Turned out the teeth (splines?) on the Pitman Arm and Steering Box had worn down to nothing (like, for real, gone). After getting a new arm and box, the steering has been as tight and easy to drive as any of my cars. Like brand-spanking-new nice to drive. Best $700 I ever spent. Wish I'd known when I first bought it, I'd have done it in a second - right after trying to tighten it that first time and it still not feeling great.
Thanks for the insight.

So many mechanics just dismiss the handling of these vehicles. I have driven ambulances on E350 chassis and none have ever handled as bad as an RV. Including some ambulances from the early 2000's that were still in service. They may not be as heavy as our campers empty but with everything onboard I think they are close. And lord knows emergency vehicles do not live an easy life. So I firmly believe the handling difference comes down to a few parts that were skimped on by RV manufactures. There were E350 ambulance packages available and I believe the main difference were additional alternator and beefier sway bars including a rear sway bar. There also may have been extra fluid coolers.

I have been thinking of upgrading the power steering box as well. When I have some free time I will pull the pitman off and look at the splines. Regardless I will put a new steering box towards the top of the upgrade list. Did you go with OEM or aftermarket?
1997 Ford E-350 Chinook Concourse Side Entry.
BobW9
Posts: 252
Joined: February 16th, 2018, 4:46 pm
Location: Full-Time on the Road

Re: 1997 Chinook Side Entry Build/Update

Post by BobW9 »

The truck service shop replaced the parts for me, I don't see listed on their invoice if they used OEM or not. If it helps, the pricing they listed in 2017 for the parts were Steering Box $293 and Pitman Arm $139. Then labor was 2.5 hours.

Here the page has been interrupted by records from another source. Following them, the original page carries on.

(** A careful leader's request carries its own log. *)
Lemma beat_args_linv s s' hist E k :
  linv s hist E → careful (LBeatArgs k) s → exec (LBeatArgs k) s = Some s' → linv s' hist E.
Proof.
  intros Hl [Ht Hcare] Hx. simpl in Hx. apply bind_Some in Hx as (b & Hk & Hx).
  apply bind_Some in Hx as (rf & Hi & Hx). destruct (b_call b) eqn:Hb; try done.
  apply bind_Some in Hx as (a & Ha & Hx). injection Hx as <-.
  apply linv_beat; [done|]. destruct (li_beat _ _ _ Hl _ _ Hk) as [Hne _]. split; [done|].
  intros a' [= <-]. simpl.
  destruct (heartbeat_args_log _ _ _ Ha) as [Hfrom Hterm]; [intros next; by apply (Hcare b)|].
  pose proof (li_leader _ _ _ Hl _ _ Hi (Ht b rf Hk Hi)) as HT. rewrite Hterm.
  exists (log rf), (log rf). split_and!; try done.
  destruct (li_node _ _ _ Hl _ _ Hi) as [H0 _]. intros Heq. by rewrite Heq in H0.
Qed.

Lemma beat_reply_linv s s' hist E k :
  linv s hist E → exec (LBeatReply k) s = Some s' → linv s' hist E.
Proof.
  intros Hl Hx. simpl in Hx. apply bind_Some in Hx as (b & Hk & Hx). apply bind_Some in Hx as (rf & Hi & Hx).
  destruct (b_call b) as [|a|a reply|]; try done. apply bind_Some in Hx as (rf' & Hh & Hx). injection Hx as <-.
  apply (linv_beat (set_node (b_server b) rf' s)).
  - pose proof (heartbeat_reply_log _ _ _ _ _ Hh) as Hlog.
    apply heartbeat_reply_effect in Hh as (_ & _ & [(? & _ & Hst)|(? & _ & Hst)]); (eapply linv_node; [done..|]);
      rewrite Hst; (by right) || (by left).
  - split; [|done]. by destruct (li_beat _ _ _ Hl _ _ Hk).
Qed.

Lemma applier_linv s s' hist E i :
  linv s hist E → exec (LApply i) s = Some s' → linv s' hist E.
Proof.
  intros Hl Hx. simpl in Hx. apply bind_Some in Hx as (rf & Hi & Hx).
  apply bind_Some in Hx as ([rf' msg] & Ha & Hx). injection Hx as <-.
  unfold applier_step in Ha. destruct (_ >? _).
  - apply bind_Some in Ha as (e & _ & [= <- _]). by eapply linv_node; [..|right].
  - injection Ha as <- _. by eapply linv_node; [..|right].
Qed.

Lemma step_linv lb s s' hist G G' E E' :
  safe n s G E → linv s hist E → careful lb s → exec lb s = Some s' → safe n s' G' E' → E ⊆ E' →
  ∃ hist', linv s' hist' E'.
Proof.
  intros Hs Hl Hc Hx Hs' HE. pose proof (linv_E _ _ _ _ HE Hl) as Hl'. destruct lb.
  - exists hist. by eapply elect_linv.
  - exists hist. simpl in Hx. apply bind_Some in Hx as (r & _ & Hx). apply bind_Some in Hx as (rf & _ & Hx).
    destruct (r_args r); [done|]. apply bind_Some in Hx as (a & _ & Hx). injection Hx as <-.
    by apply linv_rounds.
  - exists hist. by eapply vote_handle_linv.
  - by eapply vote_reply_linv.
  - exists hist. simpl in Hx. apply bind_Some in Hx as (rf & _ & Hx). destruct (_ =? 0); [|done].
    injection Hx as <-. by apply linv_spawn.
  - exists hist. by eapply beat_args_linv.
  - exists hist. by eapply beat_handle_linv.
  - exists hist. by eapply beat_reply_linv.
  - exists hist. simpl in Hx. apply bind_Some in Hx as (rf & _ & Hx).
    destruct (_ =? 0); injection Hx as <-; [by apply linv_starts|done].
  - destruct Hc as [_ Hcare]. simpl in Hx. apply bind_Some in Hx as (p & Hk & Hx).
    apply bind_Some in Hx as (q & Hq & Hx). subst p.
    apply bind_Some in Hx as (rf & Hi & Hx). injection Hx as <-.
    destruct (Hcare q rf Hk Hi) as [Hst Hterm]. rewrite <- Hterm.
    eexists. apply linv_spawn, linv_starts. by eapply linv_append.
  - exists hist. by eapply applier_linv.
  - by destruct Hc.
Qed.

Lemma run_linv ls s s' hist G E :
  safe n s G E → linv s hist E → careful_run ls s → run ls s = Some s' → ∃ hist' E', linv s' hist' E'.
Proof.
  revert s hist G E. induction ls as [|lb ls IH]; intros s hist G E Hs Hl Hc Hr; simpl in *.
  - injection Hr as <-. eauto.
  - apply bind_Some in Hr as (s1 & Hx & Hr). destruct Hc as [Hc Hcs]. rewrite Hx in Hcs.
    destruct (step_safe n _ _ _ _ _ Hs (proj1 Hc) Hx) as (G1 & E1 & Hs1 & HG & HE).
    destruct (step_linv _ _ _ _ _ _ _ _ Hs Hl Hc Hx Hs1 HE) as (hist1 & Hl1). eauto.
Qed.

Lemma init_linv : linv (init_net n) ∅ [].
Proof.
  assert (∀ i rf, nodes (init_net n) !! i = Some rf → log rf = [dummy] ∧ state rf = 2) as Hi.
  { intros i rf Hi. simpl in Hi. rewrite list_lookup_fmap in Hi. by apply fmap_Some in Hi as (j & _ & ->). }
  split; [| | |done].
  - intros i rf Hrf. destruct (Hi i rf Hrf) as [-> _]. split; [done|].
    intros k e Hk. left. by apply list_lookup_singleton_Some in Hk as [-> _].
  - intros T i H. by rewrite lookup_empty.
  - intros i rf Hrf Hst. destruct (Hi i rf Hrf) as [_ ?]. congruence.
Qed.

Lemma run_log_matching ls s i j rf1 rf2 :
  careful_run ls (init_net n) → run ls (init_net n) = Some s →
  nodes s !! i = Some rf1 → nodes s !! j = Some rf2 → log_matching (log rf1) (log rf2).
Proof.
  intros Hc Hr H1 H2. destruct (run_linv _ _ _ _ _ _ (init_safe n) init_linv Hc Hr) as (hist & E & Hl).
  eapply good_log_matching; by eapply li_node.
Qed.
(** ** Deciding [careful] on concrete runs *)

Definition carefulb (lb : label C) s : bool :=
  match lb with
  | LBeatArgs k =>
      match beats s !! k with
      | Some b =>
          match nodes s !! b_server b with
          | Some rf =>
              (state rf =? 0) &&
              match (nextIndex rf).[Z.of_nat (b_peer b)] with
              | Some next => (1 <=? next) && (next <=? zlen (log rf))
              | None => true
              end
          | None => true
          end
      | None => true
      end
  | LStartAppend k =>
      match starts s !! k with
      | Some (Some p) =>
          match nodes s !! s_server p with
          | Some rf => (state rf =? 0) && (currentTerm rf =? s_term p)
          | None => true
          end
      | _ => true
      end
  | LRestart _ => false
  | _ => true
  end.

Fixpoint careful_runb (ls : list (label C)) s : bool :=
  match ls with
  | [] => true
  | lb :: ls => carefulb lb s && match exec lb s with Some s => careful_runb ls s | None => true end
  end.

Lemma carefulb_careful lb s : carefulb lb s = true → careful lb s.
Proof.
  intros Hb. destruct lb; try done; simpl in Hb.
  - split.
    + intros b rf Hk Hi. rewrite Hk, Hi in Hb. by apply andb_true_iff in Hb as [?%Z.eqb_eq _].
    + intros b rf next Hk Hi Hn. rewrite Hk, Hi, Hn in Hb. zbool. lia.
  - split; [done|]. intros p rf Hk Hi. rewrite Hk, Hi in Hb. zbool. done.
Qed.

Lemma careful_runb_run ls s : careful_runb ls s = true → careful_run ls s.
Proof.
  revert s. induction ls as [|lb ls IH]; intros s Hb; simpl in *; [done|].
  apply andb_true_iff in Hb as [H1 H2]. split; [by apply carefulb_careful|].
  destruct (exec lb s); auto.
Qed.
End log.

End RaftLog.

They also did an alignment, but I don't recall if they had to do that as part of replacing the steering stuff, or it just happened to be needing a tweak.
2000 Concourse, Ford Triton 6.8 V10
Blewett
Posts: 31
Joined: August 11th, 2023, 1:09 pm

Re: 1997 Chinook Side Entry Build/Update

Post by Blewett »

BobW9 wrote: August 28th, 2023, 11:20 am The truck service shop replaced the parts for me, I don't see listed on their invoice if they used OEM or not. If it helps, the pricing they listed in 2017 for the parts were Steering Box $293 and Pitman Arm $139. Then labor was 2.5 hours.

They also did an alignment, but I don't recall if they had to do that as part of replacing the steering stuff, or it just happened to be needing a tweak.
Thanks. I still need to take a look at it. Just started a new business and things went from 0 to 100 really fast.
1997 Ford E-350 Chinook Concourse Side Entry.
Blewett
Posts: 31
Joined: August 11th, 2023, 1:09 pm

Re: 1997 Chinook Side Entry Build/Update

Post by Blewett »

I did not take photos of them but I removed the old fan in the main compartment and installed a MaxxAir Deluxe fan. I had this fan on my previous campers and like that it has a built in rain shield. I also replaced the janky bathroom fan with a MaxxAir mini plus fan. Both of the fan designs are good but the quality is lacking. Though I have not found a better low profile fan.

Black Tank Mouse Hole

We took the camper on a short camping trip and had mouse problems. After a night of hearing mouse traps go off I decided it was time to fix the hole around the black tank. (I read about this problem somewhere on this forum but cant remember where). Again I took photos but cant find them - sorry. I removed the toilet and flange and discovered a 12"x12" hole cut through the floor with the black tank directly below it. There was roughly 1" of space between the black tank and the floor. I used a lot of sika flex (what I had on hand) and sealed the hole up.

In hind site it would have been 10x easier to remove the sewer hose holder and reach in through that hole. Removing the toilet was a huge pain and involved replacing the flange and pvc pipe.

We decided to do a long trip up to Canada and the rush was on to get all the small projects done.

I replaced the fogged up head lights with new ones from Vantage Optics and am blown away with how much better they are. I highly recommend them.
1997 Ford E-350 Chinook Concourse Side Entry.